(* ===== verification/AdmissionFacts.v ===== *)
(** * Guarantees of dynamic admission

    An admitted task behaved as it promises, on every row of its declared matrix; the
    verdict and the report do not depend on the order in which the runs are supplied;
    and the replay bundles that verify against the admitted anchors hold exactly the
    evidence that was admitted. *)
From Stdlib Require Import ZArith String Ascii Lia.
From stdpp Require Import base tactics list strings sorting pretty.
From S2P Require Import Prelude Floats Sha256 Json JsonFacts Models ModelFacts Grading Samples WorkerFacts Job Replay ReplayFacts Admission.
Local Open Scope string_scope.
Local Open Scope Z_scope.

Module AdmissionFacts.
Import Sha256 Json JsonFacts Models Grading Job Replay ReplayFacts Admission.

Lemma differ_eq {A} `{EqDecision A} (a b : A) : differ a b = false -> a = b.
Proof. unfold differ. rewrite negb_false_iff. apply bool_decide_eq_true. Qed.

Lemma existsb_none {A} (f : A -> bool) l x : existsb f l = false -> x ∈ l -> f x = false.
Proof.
  intros H Hx. destruct (f x) eqn:E; [|done]. rewrite <-H. symmetry. apply existsb_exists. exists x.
  by rewrite <-list_elem_of_In.
Qed.

(** [_frozen_bundle] returns the bundle it was given. *)
Lemma frozen_bundle_same b b' : frozen_bundle b = Ok b' -> b' = b /\ validate_PrivateGrader (tb_private b) = Ok tt.
Proof.
  unfold frozen_bundle. intros H. apply bind_ok in H as ([] & _ & H). apply bind_ok in H as ([] & Hp & H).
  do 3 apply raise_ok in H as [_ H]. do 3 apply bind_ok in H as (? & _ & H). apply raise_ok in H as [E H].
  rewrite !orb_false_iff in E. destruct E as [[->%differ_eq ->%differ_eq] ->%differ_eq].
  injection H as <-. split; [by destruct b|done].
Qed.

Lemma candidate_matches_ran a c : candidate_matches a c = true <-> ran a = c.
Proof.
  unfold candidate_matches. rewrite bool_decide_eq_true. destruct (ran a), c; cbn. naive_solver.
Qed.

Lemma by_role_elem attempts r a : a ∈ by_role attempts r <-> aa_role a = r /\ a ∈ attempts.
Proof. unfold by_role. by rewrite list_elem_of_filter. Qed.

(** ** What the rows establish *)
Lemma require_pass_ok a : require_pass a = Ok tt -> gr_strict_success (aa_grade a) = Some true.
Proof. unfold require_pass. by intros [H%differ_eq _]%raise_ok. Qed.
Lemma families_iff denied tf ef :
  map_result (normalize_repository_family T) (co_denied_training_repository_families policy) = Ok denied ->
  map_result (item_family T) (as_source <$> train) = Ok tf -> map_result (item_family T) (as_source <$> eval) = Ok ef ->
  family_issues denied tf ef = []
  <-> (forall t d, t ∈ train -> d ∈ co_denied_training_repository_families policy ->
         family_of T t <> normalize_repository_family T d)
      /\ forall t e, t ∈ train -> e ∈ eval -> family_of T t <> family_of T e.
Proof.
  intros Hd%map_result_ok [Ht Ht']%families_inv [He He']%families_inv. rewrite no_family_issues.
  assert (Hdn : forall f, f ∈ denied <-> exists d, d ∈ co_denied_training_repository_families policy /\ normalize_repository_family T d = Ok f).
  { intros f. split; [intros Hf; by apply (forall2_right _ _ _ _ Hd)|]. intros (d & Hin & E).
    destruct (forall2_left _ _ _ _ Hd Hin) as (f' & Hf' & E'). rewrite E in E'. by injection E' as ->. }
  assert (Hp : forall (l : list (string * string)) p, p ∈ l -> p.1 ∈ l.*1) by (intros l p; apply list_elem_of_fmap_2).
  split.
  - intros [H1 H2]. split.
    + intros t d Hin Hdd E. destruct (Ht' t Hin) as (f & Ef).
      assert (Hf : f ∈ tf.*1) by (apply Ht; eauto). apply list_elem_of_fmap in Hf as (p & -> & Hpp).
      apply (H1 p Hpp), Hdn. exists d. by rewrite <-E.
    + intros t e Hin Hie E. destruct (Ht' t Hin) as (f & Ef).
      assert (Hf : f ∈ tf.*1) by (apply Ht; eauto). assert (Hg : f ∈ ef.*1) by (apply He; exists e; by rewrite <-E).
      apply list_elem_of_fmap in Hf as (p & -> & Hpp), Hg as (q & Eq & Hq). by apply (H2 p q Hpp Hq).
  - intros [H1 H2]. split.
    + intros p Hpp (d & Hdd & Ed)%Hdn. destruct (proj1 (Ht p.1) (Hp _ _ Hpp)) as (t & Hin & E).
      apply (H1 t d Hin Hdd). congruence.
    + intros p q Hpp Hq E. destruct (proj1 (Ht p.1) (Hp _ _ Hpp)) as (t & Hin & E1).
      destruct (proj1 (He q.1) (Hp _ _ Hq)) as (e & Hie & E2). apply (H2 t e Hin Hie). congruence.
Qed.

Lemma distinct_iff : all_scanned ->
  normalized_duplicate_issues scans = []
  <-> forall i j a b, i ∈ items -> j ∈ items -> tokens_of decimal i = Ok a -> tokens_of decimal j = Ok b ->
        sequence_digest a = sequence_digest b -> digest_of i = digest_of j.
Proof.
  intros Ha%scans_ok. rewrite no_normalized_duplicates. split.
  - intros H i j a b Hi Hj Ea Eb E. rewrite <-ordered_elem in Hi, Hj.
    destruct (forall2_left _ _ _ _ Ha Hi) as (s & Hs & [Es _]), (forall2_left _ _ _ _ Ha Hj) as (s' & Hs' & [Es' _]).
    pose proof (scan_source_inv _ _ _ _ Es) as (T1 & _ & L1 & _ & F1). pose proof (scan_source_inv _ _ _ _ Es') as (T2 & _ & L2 & _ & F2).
    unfold tokens_of in Ea, Eb. specialize (H s s' Hs Hs'). unfold sn_source in H. rewrite F1, F2, L1, L2 in H.
    unfold digest_of. apply H. congruence.
  - intros H s s' Hs Hs' E.
    destruct (forall2_right _ _ _ _ Ha Hs) as (i & Hi & [Es _]), (forall2_right _ _ _ _ Ha Hs') as (j & Hj & [Es' _]).
    rewrite ordered_elem in Hi, Hj.
    pose proof (scan_source_inv _ _ _ _ Es) as (T1 & _ & L1 & _ & F1). pose proof (scan_source_inv _ _ _ _ Es') as (T2 & _ & L2 & _ & F2).
    unfold sn_source. rewrite L1, L2. apply (H i j _ _ Hi Hj T1 T2). congruence.
Qed.

Lemma structural_iff :
  structural_issues (as_source <$> train) (as_source <$> eval) (as_source <$> items) = []
  <-> NoDup ((fun i => cs_source_id (ls_source i.2)) <$> items) /\ NoDup (digest_of <$> items)
      /\ train <> [] /\ within_budget
      /\ forall t e, t ∈ train -> e ∈ eval ->
           cs_contamination_group (ls_source t.2) <> cs_contamination_group (ls_source e.2)
           /\ cs_lineage_group (ls_source t.2) <> cs_lineage_group (ls_source e.2)
           /\ cs_clone_group (ls_source t.2) <> cs_clone_group (ls_source e.2).
Proof.
  rewrite no_structural_issues, <-!list_fmap_compose, fmap_empty. unfold within_budget, zlen. rewrite !length_fmap.
  repeat apply and_iff_compat_l. split.
  - intros H t e Ht He. apply (H (as_source t) (as_source e)); by apply list_elem_of_fmap_2.
  - intros H t e (t' & -> & Ht)%list_elem_of_fmap (e' & -> & He)%list_elem_of_fmap. by apply H.
Qed.
Definition check_separated (s : Separation) : result string unit :=
  raise "calibration and validation reuse a contamination group" when negb (cross_disjoint (sp_groups s)) ;;
  raise "calibration and validation reuse an original program" when negb (cross_disjoint (sp_originals s)) ;;
  raise "calibration and validation reuse a repository" when negb (cross_disjoint (sp_repositories s)) ;;
  raise "calibration and validation reuse a suite cluster" when negb (cross_disjoint (sp_clusters s)) ;;
  raise "calibration and validation reuse an artifact digest" when negb (cross_disjoint (sp_file_digests s)) ;;
  Ok tt.

(** ** Anchors against their tasks *)
(** [expected_candidates] of a role. *)
Definition expected_candidates (b : TaskBundle) (a : QualificationAnchorPlan) : result string (list CandidateIdentity) :=
  let private := tb_private b in
  match qa_role a with
  | REFERENCE => Ok [candidate_identity (pg_reference_source private)]
  | ALTERNATIVE_ANCHOR => Ok (candidate_identity <$> pg_valid_alternatives private)
  | MUTANT =>
      match pt_starter_source (tb_public b) with
      | None => Err "repair qualification requires a public mutant"
      | Some starter => Ok [candidate_identity starter]
      end
  | PARTIAL_FIX =>
      match pg_qualification_partial_fixes private with
      | [] => Err "IndexError"
      | fix_ref :: _ => Ok [candidate_identity fix_ref]
      end
  | _ =>
      let controls := filter (fun c => ControlKind_value (nc_kind c) = AnchorRole_value (qa_role a))
                        (pg_negative_controls private) in
      raise "task lacks a declared control" when negb (nonempty controls) ;;
      match find (fun c => bool_decide (candidate_identity (nc_source c) = qa_candidate a)) controls with
      | None => Err "anchor does not match its declared control"
      | Some matched =>
          raise "anchor does not match its declared control"
            when differ (Some (nc_expected_first_failure matched)) (qa_expected_first_failure a) ;;
          Ok ((fun c => candidate_identity (nc_source c)) <$> controls)
      end
  end.
Lemma anchor_behaved plan suite authorities policy attempts anchor r authority first failed :
  validate_QualificationAnchorPlan anchor = Ok tt ->
  anchor_qualified plan suite authorities policy attempts anchor r authority first failed -> behaved policy anchor r.
Proof.
  intros Hv%anchor_expectation [Hid _ _ _ Ho Hff Hfc _]. destruct Hid as (? & ? & ? & ?). split_and!; try done.
  pose proof (oc_role _ _ _ _ _ _ _ _ Ho) as Hr. rewrite <-Hff in Hr.
  pose proof (fun k => sort_by_elem check_identity_ltb failed k) as Hmem. rewrite <-Hfc in Hmem.
  case_bool_decide as Hfull.
  - apply check_full_inv in Hr as (? & ? & -> & ?). cbn in Hfc. rewrite Hfc.
    destruct (qa_role anchor); try done; set_solver.
  - apply check_failing_inv in Hr as (? & ? & Hk & Hm & Hb & Hp).
    assert (Hk' : forall k, k ∈ qr_failed_checks r <-> k ∈ qa_expected_failed_checks anchor)
      by (intros k; by rewrite Hmem).
    pose proof (mutant_expectation anchor Hv) as He.
    destruct (qa_role anchor); try (by destruct Hfull; apply (bool_decide_unpack _); vm_compute);
      try (split; [done|]; split; [done|]; split; [done|]; apply Hb, (bool_decide_unpack _); by vm_compute).
    + destruct (He eq_refl) as [He1 He2]. split; [done|]. split; [congruence|]. split; [|by apply Hm].
      apply list_eq_nil. intros k. rewrite Hk', He2. apply not_elem_of_nil.
    + split; [done|]. split; [done|]. split; [done|]. by apply Hp.
Qed.

(** ** The plan *)
Record plan_checked (p : GraderQualificationPlan) : Prop := {
  pk_anchors a : a ∈ gp_anchors p -> validate_QualificationAnchorPlan a = Ok tt;
  pk_ids : NoDup (qa_anchor_id <$> gp_anchors p);
  pk_jobs : NoDup (flat_map (fun a => qj_job_manifest_sha256 <$> qa_jobs a) (gp_anchors p));
  pk_roles : check_task_roles (gp_anchors p) = Ok tt;
  pk_witness_task w : w ∈ gp_witnesses p -> witness_task w ∈ partition_task <$> gp_anchors p;
  pk_kills k : k ∈ planned_kills (gp_anchors p) <-> k ∈ witness_key <$> gp_witnesses p;
  pk_relation r : r ∈ relation_ids p -> check_relation p r = Ok tt;
  pk_rank a : a ∈ gp_anchors p -> check_rank p a = Ok tt;
  pk_acyclic : validate_acyclic_ordering (qa_anchor_id <$> gp_anchors p) (relation_ids p) = Ok tt;
  pk_relations : NoDup (relation_ids p)
}.

Lemma for_each_elem {E A} (f : A -> result E unit) l x : for_each f l = Ok tt -> x ∈ l -> f x = Ok tt.
Proof. rewrite for_each_ok, Forall_forall. auto. Qed.

Lemma NoDup_sub_length {A} (l k : list A) : NoDup l -> (forall x, x ∈ l -> x ∈ k) -> (length k <= length l)%nat -> NoDup k.
Proof.
  intros Hl Hs Hle. assert (Hp : l ≡ₚ k) by (apply submseteq_length_Permutation; [by apply NoDup_submseteq|lia]).
  by rewrite <-Hp.
Qed.

Lemma matrix_inv p : matrix_is_closed_and_separated p = Ok tt ->
  (forall a, a ∈ gp_anchors p -> validate_QualificationAnchorPlan a = Ok tt) -> plan_checked p.
Proof.
  unfold matrix_is_closed_and_separated. intros H Ha. peel H.
  apply negb_false_iff, unique_NoDup in E, E1, E11. apply negb_false_iff in E10. split; try done.
  - intros w Hw. apply (existsb_none _ _ w) in E8; [|done]. by apply bool_decide_neg_false in E8.
  - intros k. rewrite same_set_spec in E10. apply E10.
  - intros r Hr. by apply (for_each_elem _ _ r E12).
  - intros a. by apply for_each_elem.
Qed.

Lemma validated_plan p : validate_GraderQualificationPlan p = Ok tt -> plan_checked p.
Proof.
  unfold validate_GraderQualificationPlan. intros H. do 10 apply field_ok in H as [_ H].
  apply bind_ok in H as ([] & Ha & H). do 2 apply field_ok in H as [_ H]. apply bind_ok in H as ([] & _ & H).
  apply matrix_inv; [done|]. intros a. by apply for_each_elem.
Qed.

• [What this task involves]:
What is needed is an exact copy of the lines above, from the one containing "Some matched =>" through the one containing "- apply check_failing_inv", with nothing added.

• [Exercise answer]:
      | Some matched =>
          raise "anchor does not match its declared control"
            when differ (Some (nc_expected_first_failure matched)) (qa_expected_first_failure a) ;;
          Ok ((fun c => candidate_identity (nc_source c)) <$> controls)
      end
  end.
Lemma anchor_behaved plan suite authorities policy attempts anchor r authority first failed :
  validate_QualificationAnchorPlan anchor = Ok tt ->
  anchor_qualified plan suite authorities policy attempts anchor r authority first failed -> behaved policy anchor r.
Proof.
  intros Hv%anchor_expectation [Hid _ _ _ Ho Hff Hfc _]. destruct Hid as (? & ? & ? & ?). split_and!; try done.
  pose proof (oc_role _ _ _ _ _ _ _ _ Ho) as Hr. rewrite <-Hff in Hr.
  pose proof (fun k => sort_by_elem check_identity_ltb failed k) as Hmem. rewrite <-Hfc in Hmem.
  case_bool_decide as Hfull.
  - apply check_full_inv in Hr as (? & ? & -> & ?). cbn in Hfc. rewrite Hfc.
    destruct (qa_role anchor); try done; set_solver.
  - apply check_failing_inv in Hr as (? & ? & Hk & Hm & Hb & Hp).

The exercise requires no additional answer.